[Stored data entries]
- - -

(** A member as the layout sees it: name, size, alignment requirement. *)
Definition slot : Type := string * Z * Z.

Definition slot_name (s : slot) : string := fst (fst s).
Definition slot_size (s : slot) : Z := snd (fst s).
Definition slot_align (s : slot) : Z := snd s.

(** Round [off] up to the next multiple of [a]. *)
Definition align_up (off a : Z) : Z := (off + a - 1) / a * a.

(** Alignment of a member under the packing in force. *)
Definition cap (pack : option packing) (a : Z) : Z :=
  match pack with
  | Some p => Z.min a (packing_bytes p)
  | None => a
  end.

(** Alignment of a structure: the strictest of its members, at least 1. *)
Fixpoint slots_align (ss : list slot) : Z :=
  match ss with
  | [] => 1
  | s :: r => Z.max (slot_align s) (slots_align r)
  end.

(** Offset one past the last member, laying members out from [off]. *)
Fixpoint slots_end (ss : list slot) (off : Z) : Z :=
  match ss with
  | [] => off
  | s :: r => slots_end r (align_up off (slot_align s) + slot_size s)
  end.

(** Offset and size of the first member called [f], laying out from [off]. *)
Fixpoint slots_find (f : string) (ss : list slot) (off : Z) : option (Z * Z) :=
  match ss with
  | [] => None
  | s :: r =>
      let o := align_up off (slot_align s) in
      if String.eqb f (slot_name s) then Some (o, slot_size s)
      else slots_find f r (o + slot_size s)
  end.

(** [sizeof] and [_Alignof] of the LP64 data model used by darwin/amd64 and
    darwin/arm64. *)
Fixpoint sizeof (t : ctype) : Z :=
  match t with
  | Tchar => 1
  | Tshort => 2
  | Tint => 4
  | Tlong => 8
  | Tlonglong => 8
  | Tpointer => 8
  | Tarray e n => sizeof e * Z.of_N n
  | Tstruct pk ms =>
      let ss := map (fun m => (fst m, sizeof (snd m), cap pk (alignof (snd m)))) ms in
      align_up (slots_end ss 0) (slots_align ss)
  end
with alignof (t : ctype) : Z :=
  match t with
  | Tchar => 1
  | Tshort => 2
  | Tint => 4
  | Tlong => 8
  | Tlonglong => 8
  | Tpointer => 8
  | Tarray e _ => alignof e
  | Tstruct pk ms =>
      slots_align (map (fun m => (fst m, sizeof (snd m), cap pk (alignof (snd m)))) ms)
  end.

(** The members of a structure as the layout sees them. *)
Definition slots (pk : option packing) (ms : list (string * ctype)) : list slot :=
  map (fun m => (fst m, sizeof (snd m), cap pk (alignof (snd m)))) ms.

(** Declared type of the first member called [f]. *)
Fixpoint member_type (f : string) (ms : list (string * ctype)) : option ctype :=
  match ms with
  | [] => None
  | m :: r => if String.eqb f (fst m) then Some (snd m) else member_type f r
  end.

(** The alignments of the data model. *)
Definition pow2_upto8 (a : Z) : Prop := a = 1 \/ a = 2 \/ a = 4 \/ a = 8.

(** Slots with non-negative sizes and positive alignments. *)
Definition slots_ok (ss : list slot) : Prop :=
  Forall (fun s => 0 <= slot_size s /\ 0 < slot_align s) ss.

(** Structural induction that reaches the member types of a structure. *)
Fixpoint ctype_members_ind (P : ctype -> Prop)
    (Hchar : P Tchar) (Hshort : P Tshort) (Hint : P Tint) (Hlong : P Tlong)
    (Hlonglong : P Tlonglong) (Hpointer : P Tpointer)
    (Harray : forall e n, P e -> P (Tarray e n))
    (Hstruct : forall pk ms, Forall (fun m => P (snd m)) ms -> P (Tstruct pk ms))
    (t : ctype) {struct t} : P t :=
  match t with
  | Tchar => Hchar
  | Tshort => Hshort
  | Tint => Hint
  | Tlong => Hlong
  | Tlonglong => Hlonglong
  | Tpointer => Hpointer
  | Tarray e n =>
      Harray e n
        (ctype_members_ind P Hchar Hshort Hint Hlong Hlonglong Hpointer Harray Hstruct e)
  | Tstruct pk ms =>
      Hstruct pk ms
        ((fix go (l : list (string * ctype)) : Forall (fun m => P (snd m)) l :=
            match l with
            | [] => Forall_nil _
            | m :: r =>
                Forall_cons m
                  (ctype_members_ind P Hchar Hshort Hint Hlong Hlonglong Hpointer
                     Harray Hstruct (snd m))
                  (go r)
            end) ms)
  end.

End CLayout.

(** ** The included headers and the C operators the file applies to them *)

Module Probe.
Import CLayout.

(** [size_t] of both darwin targets of the [cgo && darwin] build. *)
Definition size_t_bits : Z := 64.
Definition SIZE_MAX : Z := 2 ^ size_t_bits - 1.

(** Conversion of an integer value to [size_t], as [return] performs it
    in a function declared to return [size_t]. *)
Definition to_size_t (z : Z) : Z := z mod 2 ^ size_t_bits.

(** A [struct] declaration of a header. *)
Record struct_decl : Type := {
  sd_pack : option packing;
  sd_members : list (string * ctype)
}.

Definition struct_type (d : struct_decl) : ctype :=
  Tstruct (sd_pack d) (sd_members d).

(** What the file takes from [<mach/shared_memory_server.h>] (the three
    macros, by the value of their integer constant), [<mach/task_info.h>]
    and [<mach/vm_region.h>] (the two structures). *)
Record headers : Type := {
  GLOBAL_SHARED_TEXT_SEGMENT : Z;
  SHARED_TEXT_REGION_SIZE : Z;
  SHARED_DATA_REGION_SIZE : Z;
  mach_task_basic_info : struct_decl;
  vm_region_basic_info_64 : struct_decl
}.

(** An object type is usable when its size is a [size_t] value; a larger
    one is rejected at compile time. *)
Definition usable (t : ctype) : bool := sizeof t <=? SIZE_MAX.

(** Contents of memory that a call finds where its frame goes: the
    indeterminate value of locals that are declared and never assigned. *)
Definition stack : Type := list Z.

(** An lvalue: its type and the bytes it designates. *)
Record object : Type := {
  obj_type : ctype;
  obj_bytes : list Z
}.

(** Compile-time lookups fail with [None]. *)
Definition bind {A B : Type} (x : option A) (k : A -> option B) : option B :=
  match x with
  | Some a => k a
  | None => None
  end.

Notation "x <- e ;; k" := (bind e (fun x => k))
  (at level 61, e at next level, right associativity).

(** [T x;] with no initialiser: [x] designates whatever the frame holds. *)
Definition local_object (t : ctype) (stk : stack) : option object :=
  if usable t
  then Some {| obj_type := t; obj_bytes := firstn (Z.to_nat (sizeof t)) stk |}
  else None.

(** [x.f] *)
Definition member (x : object) (f : string) : option object :=
  match obj_type x with
  | Tstruct pk ms =>
      t <- member_type f ms ;;
      p <- slots_find f (slots pk ms) 0 ;;
      Some {| obj_type := t;
              obj_bytes := firstn (Z.to_nat (snd p))
                             (skipn (Z.to_nat (fst p)) (obj_bytes x)) |}
  | _ => None
  end.

(** [sizeof(T)] *)
Definition sizeof_type (t : ctype) : option Z :=
  if usable t then Some (sizeof t) else None.

(** [sizeof(e)]: the operand is not evaluated, only its type is used. *)
Definition sizeof_expr (x : object) : option Z :=
  sizeof_type (obj_type x).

- - -

Gather up, from the records above, each line where the word "Prop" appears.

Definition pow2_upto8 (a : Z) : Prop := a = 1 \/ a = 2 \/ a = 4 \/ a = 8.
Definition slots_ok (ss : list slot) : Prop :=
Fixpoint ctype_members_ind (P : ctype -> Prop)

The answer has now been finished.